Actinomycin D is an antitumor antibiotic in current clinical use. The ability of this and other antitumor antibiotics to undergo a reductive metabolism to produce free radical species has raised considerable interest in the literature in the past few years. The ability of actinomycin D to undergo a reductive metabolism was investigated using a ferredoxin reductase/NADPH system. This enzyme system has been used by a number of authors as a model for an enzymatic drug reducing system. In this study radical production was measured using direct ESR spectroscopy, the spin trapping technique, and oxygen consumption.
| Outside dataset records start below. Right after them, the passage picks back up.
(** * Witness *)

Lemma crf_frame_reads_witness :
  exists frame eth, build_crf_frame default_crf_frame = Ok frame /\ decode_eth frame = Some eth /\
    decode_crf (e_payload eth) = Some (crf_seen default_crf_frame) /\ c_timestamps (crf_seen default_crf_frame) = [0].
Proof.
  assert (is_ok (build_crf_frame default_crf_frame) = true) as Ho by (vm_compute; reflexivity).
  destruct (build_crf_frame default_crf_frame) as [frame|] eqn:E; [|discriminate Ho].
  destruct (crf_frame_reads default_crf_frame frame [0x91; 0xe0; 0xf0; 0; 0xfe; 2] [2; 0; 0; 0; 0; 2] E
    eq_refl eq_refl eq_refl eq_refl) as (eth & He & _ & _ & Hc).
  exists frame, eth. exact (conj eq_refl (conj He (conj Hc eq_refl))).
Defined.
(* ===== verification/WireVerdicts.v ===== *)
(** What the verdicts over a capture mean.

    Filing first: after any capture a stream's records are the frames of that
    stream in the order of the wire, and every frame is counted once.  Then the
    verdicts: no family passes on what it did not see, the two SRP halves of a
    licence are the declarations on the wire, a sequence verdict is the continuity
    of the numbers, and the run raises in exactly two cases. *)
From S2P Require Import Prelude Unicode Text Packing WireTruth WireChecks.

Section Filing.
Context {T : Type}.

Local Abbreviation rec A := (T * EthFrame * A)%type.
Local Abbreviation captured := (list (T * bytes)).
Local Abbreviation adp_rec := (T * Z * ControlPdu * option Z)%type.

(** The AVTP frame of a record, with its subtype. *)
Definition avtp_frame (r : T * bytes) : option (EthFrame * Z) :=
  match decode_eth (snd r) with
  | Some eth => if e_ethertype eth =? ETH_P_AVTP then pair eth <$> eth_subtype eth else None
  | None => None
  end.

(** The record a decoder of one subtype makes of a frame. *)
Definition record_of {A} (wanted : Z -> bool) (decode : bytes -> option A) (r : T * bytes) : option (rec A) :=
  match avtp_frame r with
  | Some (eth, st) => if wanted st then pair (fst r, eth) <$> decode (e_payload eth) else None
  | None => None
  end.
It was shown that under anaerobic conditions the ferredoxin reductase/NADPH system could reduce actinomycin D to produce a semiquinone-imine free radical ( a N = 2.8 (2N); a H = 2.8 (3H)). This radical production was found to be both drug and NADPH dependent. The effect of DNA on the drug's metabolism was also investigated. This was thought to be important because the proposed therapeutic action of the drug is centered on the DNA. Addition of calf thymus DNA to the reaction system abolished the signal produced by the actinomycin D, suggesting that intercalated actinomycin D is not a suitable substrate for ferredoxin reductase. Under aerobic conditions the ferredoxin reductase/NADPH/actinomycin D system generated the Superoxide anion radical by reducing molecular oxygen. Evidence for this was obtained by spin trapping with 5,5-dimethyl-1-pyrroline N-oxide (DMPO). The DMPO-superoxide radical adduct was produced ( a N = 14.4 G; a H β = 11.4 G; a H γ = 1.3 G). Production of this adduct was drug and NADPH dependent, and was inhibited by Superoxide dismutase. Superoxide production was also monitored by oxygen consumption studies.